Records from a data source
***

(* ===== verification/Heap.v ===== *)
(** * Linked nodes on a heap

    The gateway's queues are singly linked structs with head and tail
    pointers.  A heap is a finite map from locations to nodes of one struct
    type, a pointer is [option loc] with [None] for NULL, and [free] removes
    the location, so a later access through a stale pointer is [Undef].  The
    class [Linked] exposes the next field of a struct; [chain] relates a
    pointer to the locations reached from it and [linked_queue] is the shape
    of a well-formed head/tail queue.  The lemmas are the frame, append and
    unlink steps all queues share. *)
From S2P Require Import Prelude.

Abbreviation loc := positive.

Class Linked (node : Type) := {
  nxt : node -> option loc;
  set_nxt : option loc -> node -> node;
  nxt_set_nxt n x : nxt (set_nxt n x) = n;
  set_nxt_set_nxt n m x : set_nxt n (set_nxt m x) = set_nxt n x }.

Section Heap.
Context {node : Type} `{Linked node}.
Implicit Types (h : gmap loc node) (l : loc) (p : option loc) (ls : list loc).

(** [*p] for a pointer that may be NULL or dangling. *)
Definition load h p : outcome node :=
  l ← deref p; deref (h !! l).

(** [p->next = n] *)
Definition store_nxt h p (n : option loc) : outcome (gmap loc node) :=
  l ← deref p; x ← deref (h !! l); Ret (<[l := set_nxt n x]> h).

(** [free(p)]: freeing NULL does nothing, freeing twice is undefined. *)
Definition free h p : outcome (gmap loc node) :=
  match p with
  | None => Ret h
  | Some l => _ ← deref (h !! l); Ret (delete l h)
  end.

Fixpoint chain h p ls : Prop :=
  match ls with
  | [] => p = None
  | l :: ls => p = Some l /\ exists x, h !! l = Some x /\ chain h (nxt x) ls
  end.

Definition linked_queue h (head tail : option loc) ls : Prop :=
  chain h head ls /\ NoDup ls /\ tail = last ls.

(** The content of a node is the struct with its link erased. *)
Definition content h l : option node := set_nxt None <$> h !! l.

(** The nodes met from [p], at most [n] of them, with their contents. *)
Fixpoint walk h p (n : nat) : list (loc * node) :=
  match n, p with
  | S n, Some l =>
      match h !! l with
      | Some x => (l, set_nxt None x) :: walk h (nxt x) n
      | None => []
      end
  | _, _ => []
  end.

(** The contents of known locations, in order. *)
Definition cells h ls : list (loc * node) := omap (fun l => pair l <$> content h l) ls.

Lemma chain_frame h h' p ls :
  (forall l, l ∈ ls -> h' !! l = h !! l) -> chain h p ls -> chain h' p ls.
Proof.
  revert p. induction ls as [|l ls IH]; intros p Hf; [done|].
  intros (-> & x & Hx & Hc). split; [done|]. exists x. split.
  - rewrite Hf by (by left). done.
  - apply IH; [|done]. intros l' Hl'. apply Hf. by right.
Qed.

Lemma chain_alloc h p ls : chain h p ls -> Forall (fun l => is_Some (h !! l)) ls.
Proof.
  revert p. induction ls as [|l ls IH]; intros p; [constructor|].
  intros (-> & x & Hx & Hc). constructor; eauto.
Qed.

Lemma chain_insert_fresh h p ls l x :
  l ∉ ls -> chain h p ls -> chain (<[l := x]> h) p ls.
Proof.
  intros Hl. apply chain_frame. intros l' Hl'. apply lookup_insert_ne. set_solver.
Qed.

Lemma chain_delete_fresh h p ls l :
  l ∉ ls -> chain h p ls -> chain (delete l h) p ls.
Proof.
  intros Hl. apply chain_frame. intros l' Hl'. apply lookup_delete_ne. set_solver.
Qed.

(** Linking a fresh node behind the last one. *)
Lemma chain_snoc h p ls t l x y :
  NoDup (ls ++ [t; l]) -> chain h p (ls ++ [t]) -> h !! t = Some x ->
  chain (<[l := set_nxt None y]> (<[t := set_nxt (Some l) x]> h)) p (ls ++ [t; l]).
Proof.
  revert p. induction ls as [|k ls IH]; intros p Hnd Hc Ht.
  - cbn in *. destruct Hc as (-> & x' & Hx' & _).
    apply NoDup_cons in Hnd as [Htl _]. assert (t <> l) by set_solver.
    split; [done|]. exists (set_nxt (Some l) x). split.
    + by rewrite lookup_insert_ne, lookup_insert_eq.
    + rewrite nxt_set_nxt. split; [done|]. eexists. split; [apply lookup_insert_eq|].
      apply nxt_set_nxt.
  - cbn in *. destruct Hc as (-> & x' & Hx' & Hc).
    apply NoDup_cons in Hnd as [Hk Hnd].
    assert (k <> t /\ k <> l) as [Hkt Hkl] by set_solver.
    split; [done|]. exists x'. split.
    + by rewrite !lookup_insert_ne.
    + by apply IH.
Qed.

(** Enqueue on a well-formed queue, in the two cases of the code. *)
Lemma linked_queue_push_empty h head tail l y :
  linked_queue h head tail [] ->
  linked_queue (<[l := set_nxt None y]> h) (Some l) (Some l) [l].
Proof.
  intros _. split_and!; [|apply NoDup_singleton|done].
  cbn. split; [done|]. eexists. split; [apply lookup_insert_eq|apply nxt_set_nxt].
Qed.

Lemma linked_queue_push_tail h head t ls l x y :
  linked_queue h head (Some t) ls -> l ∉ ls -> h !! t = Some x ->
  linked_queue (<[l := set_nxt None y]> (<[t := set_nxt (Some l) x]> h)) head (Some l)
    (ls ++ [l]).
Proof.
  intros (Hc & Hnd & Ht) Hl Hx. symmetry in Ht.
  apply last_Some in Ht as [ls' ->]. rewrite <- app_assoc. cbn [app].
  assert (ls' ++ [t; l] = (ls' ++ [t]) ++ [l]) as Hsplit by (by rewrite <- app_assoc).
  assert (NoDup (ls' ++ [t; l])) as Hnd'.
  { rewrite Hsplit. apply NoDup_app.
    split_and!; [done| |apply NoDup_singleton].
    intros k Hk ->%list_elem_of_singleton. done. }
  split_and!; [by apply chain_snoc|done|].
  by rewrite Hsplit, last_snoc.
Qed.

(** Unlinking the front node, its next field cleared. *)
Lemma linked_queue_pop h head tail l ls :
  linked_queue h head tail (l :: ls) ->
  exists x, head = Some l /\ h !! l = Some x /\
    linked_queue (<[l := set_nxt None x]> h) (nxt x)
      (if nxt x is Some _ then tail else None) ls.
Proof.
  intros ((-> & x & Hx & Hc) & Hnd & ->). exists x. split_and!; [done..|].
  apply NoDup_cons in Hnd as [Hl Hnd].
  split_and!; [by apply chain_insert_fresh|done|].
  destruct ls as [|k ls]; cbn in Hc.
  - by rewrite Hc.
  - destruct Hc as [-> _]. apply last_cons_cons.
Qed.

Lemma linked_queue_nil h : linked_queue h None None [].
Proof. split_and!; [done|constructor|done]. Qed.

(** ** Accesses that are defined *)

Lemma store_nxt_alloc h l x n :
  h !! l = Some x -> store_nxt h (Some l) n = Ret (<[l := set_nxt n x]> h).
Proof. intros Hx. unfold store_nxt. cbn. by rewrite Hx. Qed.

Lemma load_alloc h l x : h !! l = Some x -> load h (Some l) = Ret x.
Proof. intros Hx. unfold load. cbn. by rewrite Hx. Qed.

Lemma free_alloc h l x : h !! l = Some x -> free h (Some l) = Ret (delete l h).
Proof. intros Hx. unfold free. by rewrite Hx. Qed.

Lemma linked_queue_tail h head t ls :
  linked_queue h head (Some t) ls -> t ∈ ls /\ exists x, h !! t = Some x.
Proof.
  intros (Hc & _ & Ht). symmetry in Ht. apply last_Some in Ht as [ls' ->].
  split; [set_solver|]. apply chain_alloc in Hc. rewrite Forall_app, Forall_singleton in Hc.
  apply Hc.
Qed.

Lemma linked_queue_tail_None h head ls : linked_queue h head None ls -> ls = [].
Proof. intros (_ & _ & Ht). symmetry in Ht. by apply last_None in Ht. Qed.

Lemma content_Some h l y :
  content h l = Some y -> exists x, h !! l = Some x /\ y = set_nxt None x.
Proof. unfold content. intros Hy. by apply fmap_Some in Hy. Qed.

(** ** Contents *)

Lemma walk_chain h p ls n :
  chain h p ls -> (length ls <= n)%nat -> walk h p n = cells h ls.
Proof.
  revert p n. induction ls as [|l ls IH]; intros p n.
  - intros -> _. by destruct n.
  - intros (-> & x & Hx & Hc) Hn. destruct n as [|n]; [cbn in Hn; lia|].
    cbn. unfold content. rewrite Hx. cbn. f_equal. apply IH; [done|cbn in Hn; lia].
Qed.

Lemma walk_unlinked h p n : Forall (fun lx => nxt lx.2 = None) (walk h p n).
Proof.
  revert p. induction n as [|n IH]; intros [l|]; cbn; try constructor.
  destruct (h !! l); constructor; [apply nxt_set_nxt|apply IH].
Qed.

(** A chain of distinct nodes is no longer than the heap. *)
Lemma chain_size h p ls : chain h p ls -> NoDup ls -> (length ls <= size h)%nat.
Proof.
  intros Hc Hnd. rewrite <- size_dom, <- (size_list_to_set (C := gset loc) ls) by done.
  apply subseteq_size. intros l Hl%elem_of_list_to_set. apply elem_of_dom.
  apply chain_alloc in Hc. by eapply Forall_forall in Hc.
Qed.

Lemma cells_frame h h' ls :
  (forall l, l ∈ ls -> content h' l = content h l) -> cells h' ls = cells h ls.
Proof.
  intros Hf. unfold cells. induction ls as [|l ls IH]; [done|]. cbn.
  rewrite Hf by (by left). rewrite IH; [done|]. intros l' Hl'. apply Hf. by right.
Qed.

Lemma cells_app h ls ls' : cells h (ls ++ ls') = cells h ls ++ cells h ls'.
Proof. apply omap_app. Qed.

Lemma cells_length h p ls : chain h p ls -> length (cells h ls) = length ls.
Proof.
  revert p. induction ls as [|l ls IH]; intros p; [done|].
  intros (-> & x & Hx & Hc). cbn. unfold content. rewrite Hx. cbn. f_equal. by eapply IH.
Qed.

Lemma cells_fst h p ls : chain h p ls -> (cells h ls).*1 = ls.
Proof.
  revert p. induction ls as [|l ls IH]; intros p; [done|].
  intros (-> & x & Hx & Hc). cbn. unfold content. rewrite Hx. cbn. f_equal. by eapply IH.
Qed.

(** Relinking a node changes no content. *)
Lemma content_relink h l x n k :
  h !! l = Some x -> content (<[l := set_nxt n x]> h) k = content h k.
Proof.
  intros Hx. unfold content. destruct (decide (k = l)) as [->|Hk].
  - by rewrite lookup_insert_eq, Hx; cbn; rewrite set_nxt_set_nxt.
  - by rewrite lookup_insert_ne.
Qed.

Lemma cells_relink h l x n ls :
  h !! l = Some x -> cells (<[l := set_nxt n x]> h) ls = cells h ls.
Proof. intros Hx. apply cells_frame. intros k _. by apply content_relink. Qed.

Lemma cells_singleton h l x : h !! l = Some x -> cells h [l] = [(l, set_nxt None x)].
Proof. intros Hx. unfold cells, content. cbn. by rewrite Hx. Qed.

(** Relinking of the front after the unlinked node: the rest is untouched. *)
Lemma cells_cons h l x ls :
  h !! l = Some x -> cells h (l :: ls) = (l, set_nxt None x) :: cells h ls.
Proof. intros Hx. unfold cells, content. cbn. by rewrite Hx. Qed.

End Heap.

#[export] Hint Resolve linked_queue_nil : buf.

***

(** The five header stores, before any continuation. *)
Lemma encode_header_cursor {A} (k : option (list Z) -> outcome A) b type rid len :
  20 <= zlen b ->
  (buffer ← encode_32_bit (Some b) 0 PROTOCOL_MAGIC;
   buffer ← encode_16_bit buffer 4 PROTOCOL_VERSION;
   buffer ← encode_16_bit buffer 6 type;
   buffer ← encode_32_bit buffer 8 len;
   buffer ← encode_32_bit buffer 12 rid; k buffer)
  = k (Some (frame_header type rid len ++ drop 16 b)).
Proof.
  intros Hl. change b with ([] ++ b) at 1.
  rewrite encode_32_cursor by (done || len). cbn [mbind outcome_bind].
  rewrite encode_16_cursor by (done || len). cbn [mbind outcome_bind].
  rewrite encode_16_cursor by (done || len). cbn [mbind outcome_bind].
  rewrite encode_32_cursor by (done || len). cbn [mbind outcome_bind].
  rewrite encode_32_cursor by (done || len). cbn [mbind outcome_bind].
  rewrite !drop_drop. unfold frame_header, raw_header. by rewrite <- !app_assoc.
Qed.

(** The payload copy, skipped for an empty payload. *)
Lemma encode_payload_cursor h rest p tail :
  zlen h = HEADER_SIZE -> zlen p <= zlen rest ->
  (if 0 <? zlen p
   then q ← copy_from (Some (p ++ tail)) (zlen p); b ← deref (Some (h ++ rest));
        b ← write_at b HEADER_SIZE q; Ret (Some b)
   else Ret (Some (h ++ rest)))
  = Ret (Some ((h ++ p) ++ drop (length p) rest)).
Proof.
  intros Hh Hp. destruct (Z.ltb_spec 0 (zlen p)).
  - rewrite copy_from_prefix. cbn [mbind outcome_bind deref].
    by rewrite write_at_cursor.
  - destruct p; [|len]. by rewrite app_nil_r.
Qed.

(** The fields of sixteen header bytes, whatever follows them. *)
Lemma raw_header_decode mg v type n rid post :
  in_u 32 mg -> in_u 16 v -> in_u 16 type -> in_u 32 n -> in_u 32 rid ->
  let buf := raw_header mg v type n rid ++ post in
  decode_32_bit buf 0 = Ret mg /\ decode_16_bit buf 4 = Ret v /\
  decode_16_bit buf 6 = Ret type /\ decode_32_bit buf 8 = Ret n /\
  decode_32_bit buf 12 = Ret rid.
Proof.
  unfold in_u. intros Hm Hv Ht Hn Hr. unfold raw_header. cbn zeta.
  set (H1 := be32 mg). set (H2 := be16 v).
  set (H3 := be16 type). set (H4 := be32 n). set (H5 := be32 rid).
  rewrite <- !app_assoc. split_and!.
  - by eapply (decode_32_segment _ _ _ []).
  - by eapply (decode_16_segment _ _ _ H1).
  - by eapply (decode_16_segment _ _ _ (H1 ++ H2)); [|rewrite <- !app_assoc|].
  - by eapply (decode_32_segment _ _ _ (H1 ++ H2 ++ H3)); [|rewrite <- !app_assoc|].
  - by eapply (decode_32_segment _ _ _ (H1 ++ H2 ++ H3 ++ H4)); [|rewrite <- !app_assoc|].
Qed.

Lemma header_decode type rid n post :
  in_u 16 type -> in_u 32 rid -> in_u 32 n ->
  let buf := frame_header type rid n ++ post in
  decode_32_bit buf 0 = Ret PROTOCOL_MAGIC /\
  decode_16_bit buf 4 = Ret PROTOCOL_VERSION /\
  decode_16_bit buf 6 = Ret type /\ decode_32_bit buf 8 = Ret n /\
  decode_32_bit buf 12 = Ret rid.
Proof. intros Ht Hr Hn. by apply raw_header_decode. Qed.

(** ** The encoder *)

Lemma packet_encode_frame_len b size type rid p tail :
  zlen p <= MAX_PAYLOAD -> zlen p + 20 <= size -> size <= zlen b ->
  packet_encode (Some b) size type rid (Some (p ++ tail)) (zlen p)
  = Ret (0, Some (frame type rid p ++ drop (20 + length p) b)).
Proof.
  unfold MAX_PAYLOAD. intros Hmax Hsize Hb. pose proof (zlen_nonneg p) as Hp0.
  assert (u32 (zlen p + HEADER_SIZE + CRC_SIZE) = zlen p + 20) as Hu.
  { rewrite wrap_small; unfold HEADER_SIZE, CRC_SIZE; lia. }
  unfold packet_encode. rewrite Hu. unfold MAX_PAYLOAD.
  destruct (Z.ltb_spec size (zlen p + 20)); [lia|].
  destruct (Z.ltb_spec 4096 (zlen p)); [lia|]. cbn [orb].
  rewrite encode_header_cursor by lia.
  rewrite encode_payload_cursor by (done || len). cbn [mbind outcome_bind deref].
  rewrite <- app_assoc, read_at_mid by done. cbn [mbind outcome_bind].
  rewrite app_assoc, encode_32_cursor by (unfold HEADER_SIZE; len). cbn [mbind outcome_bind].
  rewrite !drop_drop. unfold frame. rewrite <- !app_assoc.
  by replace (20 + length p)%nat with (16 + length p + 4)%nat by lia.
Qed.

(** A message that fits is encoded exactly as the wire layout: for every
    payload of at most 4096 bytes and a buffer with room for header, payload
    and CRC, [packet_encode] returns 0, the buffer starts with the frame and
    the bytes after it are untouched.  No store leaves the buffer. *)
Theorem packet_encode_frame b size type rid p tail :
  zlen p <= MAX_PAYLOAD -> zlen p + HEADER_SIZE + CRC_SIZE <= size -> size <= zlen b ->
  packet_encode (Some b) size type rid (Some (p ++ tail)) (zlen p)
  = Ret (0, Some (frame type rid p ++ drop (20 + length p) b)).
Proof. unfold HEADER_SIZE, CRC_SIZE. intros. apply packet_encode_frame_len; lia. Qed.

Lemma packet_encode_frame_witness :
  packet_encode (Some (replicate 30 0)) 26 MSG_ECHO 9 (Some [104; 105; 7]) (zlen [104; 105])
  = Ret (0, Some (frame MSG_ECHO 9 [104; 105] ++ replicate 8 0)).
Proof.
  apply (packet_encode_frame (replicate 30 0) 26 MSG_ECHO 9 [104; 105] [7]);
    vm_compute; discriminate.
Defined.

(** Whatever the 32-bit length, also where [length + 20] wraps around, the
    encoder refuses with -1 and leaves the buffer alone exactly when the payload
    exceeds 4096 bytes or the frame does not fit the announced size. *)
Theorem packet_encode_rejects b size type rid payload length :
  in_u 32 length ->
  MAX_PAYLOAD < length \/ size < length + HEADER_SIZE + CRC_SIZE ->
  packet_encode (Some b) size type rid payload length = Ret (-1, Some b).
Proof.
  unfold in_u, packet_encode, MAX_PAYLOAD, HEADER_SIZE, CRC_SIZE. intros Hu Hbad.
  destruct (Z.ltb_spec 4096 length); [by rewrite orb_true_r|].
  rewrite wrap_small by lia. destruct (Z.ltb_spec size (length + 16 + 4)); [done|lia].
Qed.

***

Try it —
Wherever the line holding "(* ===== verification/Heap.v ===== *)" falls in the entries above, copy exactly from it through the line holding "Abbreviation loc := positive.", inclusive, and add nothing.

Solution to the problem —
(* ===== verification/Heap.v ===== *)
(** * Linked nodes on a heap

    The gateway's queues are singly linked structs with head and tail
    pointers.  A heap is a finite map from locations to nodes of one struct
    type, a pointer is [option loc] with [None] for NULL, and [free] removes
    the location, so a later access through a stale pointer is [Undef].  The
    class [Linked] exposes the next field of a struct; [chain] relates a
    pointer to the locations reached from it and [linked_queue] is the shape
    of a well-formed head/tail queue.  The lemmas are the frame, append and
    unlink steps all queues share. *)
From S2P Require Import Prelude.

Abbreviation loc := positive.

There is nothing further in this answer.